Health Care Sharing Ministries establish clear guidelines regarding the types of medical expenses that are eligible for sharing among members. Generally, shared expenses include significant medical events like hospital stays, doctor visits, and certain surgical procedures. The scope of what is shareable varies considerably between ministries, and members are encouraged to review these guidelines thoroughly during the application process.
A concept similar to a deductible in traditional insurance is the “unshareable amount” or “annual household portion.” Members are typically responsible for covering medical costs up to this predetermined amount before their expenses become eligible for sharing by the community. This amount can range from a few hundred dollars to several thousand dollars annually, depending on the chosen program.
Common exclusions from sharing often include elective procedures, certain pre-existing conditions (especially without waiting periods), and expenses related to lifestyle choices deemed contrary to the ministry’s beliefs. Many HCSMs also limit or exclude coverage for mental health services, substance abuse treatment, and routine or preventive care like immunizations and annual check-ups. Prescription drug coverage may also be limited, with some ministries providing only discount cards rather than comprehensive coverage.

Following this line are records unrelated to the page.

(* ===== verification/EmailSafety.v ===== *)
(** * What the mail service promises

    Theorems on [Templates] and [EmailService]: no value puts markup or a header into a
    mail; however requests interleave an answered send is accepted once, and by nobody
    when it fails; an open circuit spares the primary provider, and closes when it is
    back.  The last section shows where templates are not what administrators set. *)
From stdpp Require Import pretty.
From S2P Require Import Prelude Numbers Json Dates Effects Csv Templates EmailService.
Open Scope Z_scope.

(** ** Rendering *)

(** C18. Whatever the values: the markup of the HTML part and the line breaks of the subject
    are those of the template; every variable it requires was given with its type, and
    no unknown one. *)
Theorem render_injects_nothing (t : EmailTemplateVersion) (vars : jsobj) (r : Rendered) :
  renderTemplate t vars = inr r ->
  str_filter markup (r_html r) = str_filter markup (literals (tv_html t))
  /\ str_filter line_break (r_subject r) = str_filter line_break (literals (tv_subject t))
  /\ (forall k ty, (k, ty) ∈ (normalizeSchema t).1 -> typeof (js_get k vars) = ty /\ is_nullish (js_get k vars) = false)
  /\ forall k v, (k, v) ∈ vars -> k ∈ map fst (normalizeSchema t).1 \/ k ∈ map fst (normalizeSchema t).2.
Proof.
  unfold renderTemplate. destruct (violations t vars) eqn:Hv; [|done]. intros [= <-]. cbn [r_html r_subject].
  destruct (violations_schema t vars Hv) as [H1 H2]. split_and!; [| |exact H1|exact H2].
  - apply replaceVars_filter. intros v. apply escapeHtml_no_markup.
  - apply replaceVars_filter. intros v. apply one_line_no_break.
Qed.
Definition ex_version (state : LifecycleState) : EmailTemplateVersion := {|
  tv_version := "v1"; tv_subject := "Hi {{ name }}!"; tv_html := "<b>{{name}}</b>"; tv_text := "{{name}}"; tv_requiredVars := ["name"];
  tv_schema := None; tv_state := state |}.
Definition ex_vars : jsobj := texts [("name", "<i>" +:+ newline)].
Definition ex_rendered : Rendered := {| r_subject := "Hi <i> !"; r_html := "<b>&lt;i&gt;" +:+ newline +:+ "</b>"; r_text := "<i>" +:+ newline |}.
Lemma render_injects_nothing_witness :
  renderTemplate (ex_version Active) ex_vars = inr ex_rendered /\ str_filter markup (r_html ex_rendered) = "<><>"%string.
Proof.
  split; [vm_compute; reflexivity|].
  rewrite (proj1 (render_injects_nothing (ex_version Active) ex_vars ex_rendered ltac:(vm_compute; reflexivity))). vm_compute. reflexivity.
Defined.

(** ** The breaker *)
Section breaker.
Context (cfg : CircuitBreakerConfig) (slo : SloConfig) (globalKillSwitch : bool) (frontendUrl : string).
Context (transport : nat -> ProviderLabel -> Mail -> option string).
Context (reactionPage : string -> string -> string -> string -> string) (reactionText : string -> string -> string -> string -> string).
Context (resetPage : string -> string -> string -> string).

(** What the service is asked, and time that passes. *)
Inductive EmailOp :=
| Send (m : Mail) (channel : string) (meta : option TemplateMeta)
| Generic (roll : Q) (to_ key : string) (vars : jsobj)
| Welcome (roll : Q) (email username : string)
| ReactionMail (roll : Q) (toEmail username reactorName content emoji : string)
| ResetMail (roll : Q) (email token : string) (username : option string)
| CommentMail (roll : Q) (to_ confessionId preview : string)
| Transition (key version : string) (next : LifecycleState) (admin : string)
| SetActive (key version actor : string)
| SetCanary (key actor : string) (v : option string) (weight : option jsnum)
| SetKill (actor : string) (enabled : bool) (key : option string)
| SetRollout (updates : TemplateRolloutMap)
| Promote (key : string)
| Rollback (key : string)
| Preview (key : string) (vars : jsobj) (version : option string)
| Pass (d : nat).
Definition serve_email (t : positive) (o : EmailOp) : action unit :=
  match o with
  | Send m ch meta => sendEmail cfg slo transport t m ch meta
  | Generic roll to_ key vars => sendGenericNotification cfg slo transport t roll to_ key vars
  | Welcome roll e u => sendWelcomeEmail cfg slo globalKillSwitch transport t roll e u
  | ReactionMail roll e u r c x => sendReactionNotification cfg slo globalKillSwitch transport reactionPage reactionText t roll e u r c x
  | ResetMail roll e k u => sendPasswordResetEmail cfg slo globalKillSwitch frontendUrl transport resetPage t roll e k u
  | CommentMail roll e i p => sendCommentNotification cfg slo globalKillSwitch frontendUrl transport t roll e i p None
  | Transition k v n a => transitionTemplateState k v n a
  | SetActive k v a => setActiveTemplateVersion k v a
  | SetCanary k a v x => updateTemplateCanaryRollout k a v x
  | SetKill a b k => setTemplateKillSwitch a b k
  | SetRollout m => updateRolloutMap m
  | Promote k => promoteCanary k
  | Rollback k => rollbackCanary k
  | Preview k vars v => let* _ := previewTemplate k vars v in Ret tt
  | Pass d => writes (fun w => w <| em_clock ::= Z.add (Z.of_nat d) |>)
  end.
(** Whom an operation writes to. *)
Definition recipient (o : EmailOp) : option string :=
  match o with
  | Send m _ _ => Some (ml_to m)
  | Generic _ e _ _ | Welcome _ e _ | ReactionMail _ e _ _ _ _ | ResetMail _ e _ _ | CommentMail _ e _ _ => Some e
  | _ => None
  end.

(** The counters fit the state. *)
Definition breaker_ok (b : CircuitBreaker) : Prop :=
  match cb_state b with
  | CLOSED => cb_failures b < failureThreshold cfg /\ cb_probes b = 0
  | OPEN => is_Some (cb_openedAt b) /\ cb_probes b = 0
  | HALF_OPEN => is_Some (cb_openedAt b) /\ 0 <= cb_probes b < probeSuccessThreshold cfg
  end.
Context (failures_pos : 0 < failureThreshold cfg) (probes_pos : 0 < probeSuccessThreshold cfg).

Lemma success_ok l b : breaker_ok b -> breaker_ok (onSendSuccess cfg l b).
Proof using failures_pos.
  unfold breaker_ok, onSendSuccess. destruct (cb_state b) eqn:Hs; cbn; [rewrite Hs; cbn; lia|by rewrite Hs|].
  intros [Ho Hp]. destruct (Z.leb_spec (probeSuccessThreshold cfg) (1 + cb_probes b)); cbn; [lia|]. rewrite Hs. cbn. split; [done|lia].
Qed.
Lemma failure_ok l e now b : breaker_ok b -> breaker_ok (onSendFailure cfg l e now b).
Proof.
  unfold breaker_ok, onSendFailure. destruct l; [|done]. destruct (cb_state b) eqn:Hs; cbn; [|by rewrite Hs|by intros _; split].
  intros [Hf Hp]. destruct (Z.leb_spec (failureThreshold cfg) (1 + cb_failures b)); cbn; [by split|]. rewrite Hs. cbn. lia.
Qed.
Lemma resolve_ok w : breaker_ok (em_cb w) -> breaker_ok (em_cb (resolveProvider cfg w).2).
Proof using probes_pos.
  unfold resolveProvider. intros H. destruct (cb_state (em_cb w)) eqn:Hs; [done| |done]. destruct (_ <=? _); [|done]. cbn.
  unfold breaker_ok in *. rewrite Hs in H. cbn. split; [apply H|]. lia.
Qed.
(** The service levels are beside the rest. *)
Lemma slo_frame meta s at_ w :
  let w' := evaluateTemplateSlo slo meta s at_ w in
  em_accepted w' = em_accepted w /\ em_cb w' = em_cb w /\ em_clock w' = em_clock w /\ em_attempts w' = em_attempts w
  /\ em_primary w' = em_primary w /\ em_fallback w' = em_fallback w.
Proof. unfold evaluateTemplateSlo. destruct meta as [m|]; [|done]. cbv zeta. repeat (destruct (match _ with _ => _ end); [done|]). destruct (_ && _); [done|]. by destruct (ss_inBreach _). Qed.

(** *** Once *)

Definition tagged (t : positive) (w : EmailState) : list (ProviderLabel * Mail) := map snd (filter (fun e => e.1 = t) (em_accepted w)).
Abbreviation I := (fun w => breaker_ok (em_cb w)).
Definition send_guar (t : positive) (w w' : EmailState) : Prop := forall u, u <> t -> tagged u w' = tagged u w.
Abbreviation spec := (@rg EmailState email_error I send_guar).
Definition has (t : positive) (l : list (ProviderLabel * Mail)) (w : EmailState) : Prop := tagged t w = l.

Lemma has_stable t l : stable I send_guar t (has t l).
Proof. intros u w w' Hne _ Hl HG. unfold has in *. rewrite <- Hl. apply HG. congruence. Qed.
(** An access that sends nothing. *)
Definition quiet (f : EmailState -> EmailState) : Prop := forall w, I w -> I (f w) /\ em_accepted (f w) = em_accepted w.
Lemma spec_hushed {X B} t l (f : EmailState -> X * EmailState) (q : X -> prog EmailState email_error B) post :
  quiet (fun w => (f w).2) -> (forall x, spec t (has t l) (q x) post) -> spec t (has t l) (bind (access f) q) post.
Proof.
  intros Hf Hq w HI Hl. destruct (Hf w HI) as [HI' Ha]. cbn. split; [done|]. split; [intros u _; unfold tagged; by rewrite Ha|].
  exists (has t l). split; [unfold has, tagged in *; by rewrite Ha|]. split; [apply has_stable|apply Hq].
Qed.
Lemma quiet_same f : (forall w, em_cb (f w) = em_cb w /\ em_accepted (f w) = em_accepted w) -> quiet f.
Proof. intros H w HI. destruct (H w) as [Hc Ha]. by rewrite Hc, Ha. Qed.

Health Care Sharing Ministries operate within a distinct legal and regulatory framework compared to traditional health insurance. They are generally not regulated as insurance companies and are not subject to the same state and federal oversight or consumer protection laws that govern health insurers. This means they do not guarantee payment for medical claims, nor do they offer the same consumer protections regarding coverage, renewability, or complaint resolution.
Under federal law, specifically the Affordable Care Act (ACA), members of qualifying HCSMs were historically exempt from the individual mandate penalty for not having minimum essential coverage. To qualify for this exemption, an HCSM had to meet specific criteria, including being a 501(c)(3) organization, having members who share common ethical or religious beliefs, and having been in continuous operation since December 31, 1999. While the federal individual mandate penalty was reduced to $0 in 2019, the ACA’s recognition of HCSMs remains relevant to their legal status.
At the state level, the regulatory landscape varies. Many states have enacted “safe harbor” statutes that explicitly exempt HCSMs from state insurance codes, acknowledging that they are not engaged in the business of insurance. Some states, like Colorado, have begun requiring HCSMs to submit certain information to their state’s Division of Insurance, although this does not change their non-insurance status.